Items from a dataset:
:::::

(* ===== verification/Server.v ===== *)
(** The HTTP server: the router and the middleware of [internal/server], with the
    wrappers of [internal/handlers] that authenticate the account endpoints.  The
    handlers of the endpoints are a parameter. *)
From S2P Require Import Prelude GoLists GoBase Float64 Webhook BillingDB Billing Json Accounts Http RateLimiter ObsMetrics UserAuth.
Local Open Scope Z_scope.

(** A request with what the server reads of it; paths are without escapes. *)
Record WebRequest := {
  wr_Path : string;
  wr_RemoteAddr : string;
  wr_Request : HttpRequest;
}.

Inductive endpoint :=
  | EHealthz | EReadyz | EMetrics
  | EIngestPrices | EIngestHistory
  | EListMarkets | EGetCurrentPrices | EQueryCurrentPrices
  | EGetMarketHistory | EQueryMarketHistory | EStatus
  | EPlayersSearch
  | EMe | EEntitlements
  | EAdminSession | EAdminUsers | EAdminUserDetail | EAdminGrantPro | EAdminRevokePro | EAdminAuditEvents
  | EProfileCurrent | EProfileLink | EProfileUnlink | EProfileRefresh
  | EEconomicProfile
  | EPresets | EPreset | ECalculations | ECalculation
  | ECheckout | EPortal | EWebhook
  | EBlackMarketAnalysis | EBlackMarketOpportunities.

#[global] Instance endpoint_eq_dec : EqDecision endpoint.
Proof. solve_decision. Defined.

(** Which parts of [AccountRoutes] are not [nil]. *)
Record AccountRoutes := {
  ar_Handler : bool;
  ar_AdminHandler : bool;
  ar_Service : bool;
  ar_BillingHandler : bool;
  ar_PlayerProfileHandler : bool;
  ar_EconomicProfileHandler : bool;
  ar_BlackMarketHandler : bool;
  ar_SavedDataHandler : bool;
  ar_Authenticator : bool;
}.

(** * Routing *)

Definition market_routes : list (string * endpoint) :=
  [("/healthz", EHealthz); ("/readyz", EReadyz); ("/metrics", EMetrics);
   ("/api/v1/ingest/prices", EIngestPrices); ("/api/v1/ingest/history", EIngestHistory);
   ("/api/v1/markets", EListMarkets); ("/api/v1/prices", EGetCurrentPrices);
   ("/api/v1/prices/query", EQueryCurrentPrices); ("/api/v1/history", EGetMarketHistory);
   ("/api/v1/history/query", EQueryMarketHistory); ("/api/v1/status", EStatus)].

Definition when (b : bool) (l : list (string * endpoint)) : list (string * endpoint) :=
  if b then l else [].

(** The patterns [NewRouter] registers. *)
Definition account_routes (a : AccountRoutes) : list (string * endpoint) :=
  when (ar_PlayerProfileHandler a) [("/api/v1/albion/players/search", EPlayersSearch)]
  ++ when (ar_Handler a && ar_Authenticator a)
       ([("/api/v1/me", EMe); ("/api/v1/me/entitlements", EEntitlements)]
        ++ when (ar_AdminHandler a)
             [("/api/v1/admin/session", EAdminSession);
              ("/api/v1/admin/users", EAdminUsers);
              ("/api/v1/admin/users/{userId}", EAdminUserDetail);
              ("/api/v1/admin/users/{userId}/grant-pro", EAdminGrantPro);
              ("/api/v1/admin/users/{userId}/revoke-pro", EAdminRevokePro);
              ("/api/v1/admin/audit-events", EAdminAuditEvents)])
  ++ when (ar_PlayerProfileHandler a && ar_Authenticator a)
       [("/api/v1/me/albion-profile", EProfileCurrent);
        ("/api/v1/me/albion-profile/link", EProfileLink);
        ("/api/v1/me/albion-profile/unlink", EProfileUnlink);
        ("/api/v1/me/albion-profile/refresh", EProfileRefresh)]
  ++ when (ar_EconomicProfileHandler a && ar_Authenticator a)
       [("/api/v1/me/economic-profile", EEconomicProfile)]
  ++ when (ar_SavedDataHandler a && ar_Authenticator a)
       [("/api/v1/me/presets", EPresets); ("/api/v1/me/presets/{presetId}", EPreset);
        ("/api/v1/me/calculations", ECalculations);
        ("/api/v1/me/calculations/{calculationId}", ECalculation)]
  ++ when (ar_BillingHandler a)
       [("/api/v1/billing/checkout", ECheckout); ("/api/v1/billing/portal", EPortal);
        ("/api/v1/webhooks/lemonsqueezy", EWebhook)]
  ++ when (ar_BlackMarketHandler a && ar_Service a && ar_Authenticator a)
       [("/api/v1/black-market/analysis", EBlackMarketAnalysis);
        ("/api/v1/black-market/opportunities", EBlackMarketOpportunities)].

Definition routes (a : option AccountRoutes) : list (string * endpoint) :=
  market_routes ++ match a with Some a => account_routes a | None => [] end.

(** [http.ServeMux]: a pattern matches a path segment by segment, and a segment in
    braces matches any that is not empty.  A path that is not clean is redirected
    to the clean one (the address is not kept). *)
Definition wildcard (segment : string) : option string :=
  s ← GoBase.strip_prefix "{" segment;
  q ← GoBase.strip_prefix "}" (String.rev s);
  Some (String.rev q).

Fixpoint match_segments (pattern path : list string) : option (list (string * string)) :=
  match pattern, path with
  | [], [] => Some []
  | p :: pattern', s :: path' =>
      match wildcard p with
      | Some name => if is_empty s then None else (cons (name, s)) <$> match_segments pattern' path'
      | None => if bool_decide (p = s) then match_segments pattern' path' else None
      end
  | _, _ => None
  end.

Definition match_route (path : string) (r : string * endpoint) : option (endpoint * list (string * string)) :=
  (fun values => (r.2, values)) <$> match_segments (Split r.1 "/") (Split path "/").

Fixpoint first_match (path : string) (l : list (string * endpoint)) : option (endpoint * list (string * string)) :=
  match l with
  | [] => None
  | r :: l' => match match_route path r with Some m => Some m | None => first_match path l' end
  end.

Definition StatusMovedPermanently : Z := 301.

Definition clean_segments (l : list string) : bool :=
  forallb (fun s => negb (bool_decide (s ∈ ["."; ".."]))) l
  && forallb (fun s => negb (is_empty s)) (removelast l).

Definition clean_path (path : string) : bool :=
  match Split path "/" with
  | first :: rest => is_empty first && negb (bool_decide (rest = [])) && clean_segments rest
  | [] => false
  end.

(** * Requests through the middleware *)

Inductive served (B : Type) :=
  | ServedError (message : string)
  | ServedText (text : string)
  | ServedEmpty
  | ServedRedirect
  | Served (body : B).
Arguments ServedError {B} _.
Arguments ServedText {B} _.
Arguments ServedEmpty {B}.
Arguments ServedRedirect {B}.
Arguments Served {B} _.

Record ServerState (S : Type) := {
  ss_limiter : ipRateLimiter;
  ss_metrics : HTTPMetrics;
  ss_keys : JWKSProvider;
  ss_state : S;
}.
Arguments Build_ServerState {S} _ _ _ _.
Arguments ss_limiter {S} _.
Arguments ss_metrics {S} _.
Arguments ss_keys {S} _.
Arguments ss_state {S} _.

Record ServerConfig := {
  sc_AllowedOrigins : list string;
  sc_RateLimitEnabled : bool;
  sc_Routes : option AccountRoutes;
  sc_Validator : option Validator;
}.

(** What a request meets: the clock of the limiter, of the token and of the key
    cache, the identifier the server would give it, and how long it takes. *)
Record server_env := {
  se_now : time;
  se_auth_now : time;
  se_keys : key_env;
  se_request_id : string;
  se_duration : duration;
}.

Definition accountReadScope : string := "read:account".

(** How an endpoint is protected: not at all, by the scope, or by the scope and
    an entitlement. *)
Inductive protection := Public | Scoped | Entitled (key : string).

Definition protection_of (e : endpoint) : protection :=
  match e with
  | EHealthz | EReadyz | EMetrics | EIngestPrices | EIngestHistory | EListMarkets | EGetCurrentPrices
  | EQueryCurrentPrices | EGetMarketHistory | EQueryMarketHistory | EStatus | EPlayersSearch | EWebhook => Public
  | EBlackMarketAnalysis | EBlackMarketOpportunities => Entitled "black_market.analytics"
  | _ => Scoped
  end.

(** The method a wrapper asks for before anything else, and whether it says so. *)
Definition wrapper_method (e : endpoint) : option (string * bool) :=
  match e with
  | EAdminSession | EAdminUsers | EAdminUserDetail | EAdminAuditEvents => Some ("GET", false)
  | EAdminGrantPro | EAdminRevokePro => Some ("POST", false)
  | EPlayersSearch | EProfileCurrent => Some ("GET", true)
  | EProfileLink => Some ("PUT", true)
  | EProfileUnlink => Some ("DELETE", true)
  | EProfileRefresh => Some ("POST", true)
  | _ => None
  end.

Section server.
Context `{Unicode} `{Sha256} `{Rsa} {S B : Type}.

(** The handler of each endpoint, and the check of an entitlement. *)
Context (handle : endpoint -> HttpRequest -> S -> Response B * S).
Context (require_entitlement : string -> option Identity -> S -> gate * S).

#[local] Abbreviation answer := (Response (served B)).

(** [writeServerJSON] and the [writeError] of package [authn]. *)
Definition server_error (status : Z) (headers : list (string * string)) (message : string) : answer :=
  {| rs_Status := status; rs_Headers := headers ++ [json_type]; rs_Body := ServedError message |}.

Definition with_headers (headers : list (string * string)) (r : answer) : answer :=
  {| rs_Status := rs_Status r; rs_Headers := headers ++ rs_Headers r; rs_Body := rs_Body r |}.

Definition inner_response (r : Response B) : answer :=
  {| rs_Status := rs_Status r; rs_Headers := rs_Headers r; rs_Body := Served (rs_Body r) |}.

Definition set_keys (p : JWKSProvider) (st : ServerState S) : ServerState S :=
  {| ss_limiter := ss_limiter st; ss_metrics := ss_metrics st; ss_keys := p; ss_state := ss_state st |}.
Definition set_state (s : S) (st : ServerState S) : ServerState S :=
  {| ss_limiter := ss_limiter st; ss_metrics := ss_metrics st; ss_keys := ss_keys st; ss_state := s |}.
Definition set_limiter (l : ipRateLimiter) (st : ServerState S) : ServerState S :=
  {| ss_limiter := l; ss_metrics := ss_metrics st; ss_keys := ss_keys st; ss_state := ss_state st |}.
Definition set_metrics (m : HTTPMetrics) (st : ServerState S) : ServerState S :=
  {| ss_limiter := ss_limiter st; ss_metrics := m; ss_keys := ss_keys st; ss_state := ss_state st |}.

:::::

- _WORK ORDER_:
Search the data above for the string "message" and copy each line that has it.

- _RESPONSE FOR THIS EXERCISE_:
  | ServedError (message : string)
Definition server_error (status : Z) (headers : list (string * string)) (message : string) : answer :=
  {| rs_Status := status; rs_Headers := headers ++ [json_type]; rs_Body := ServedError message |}.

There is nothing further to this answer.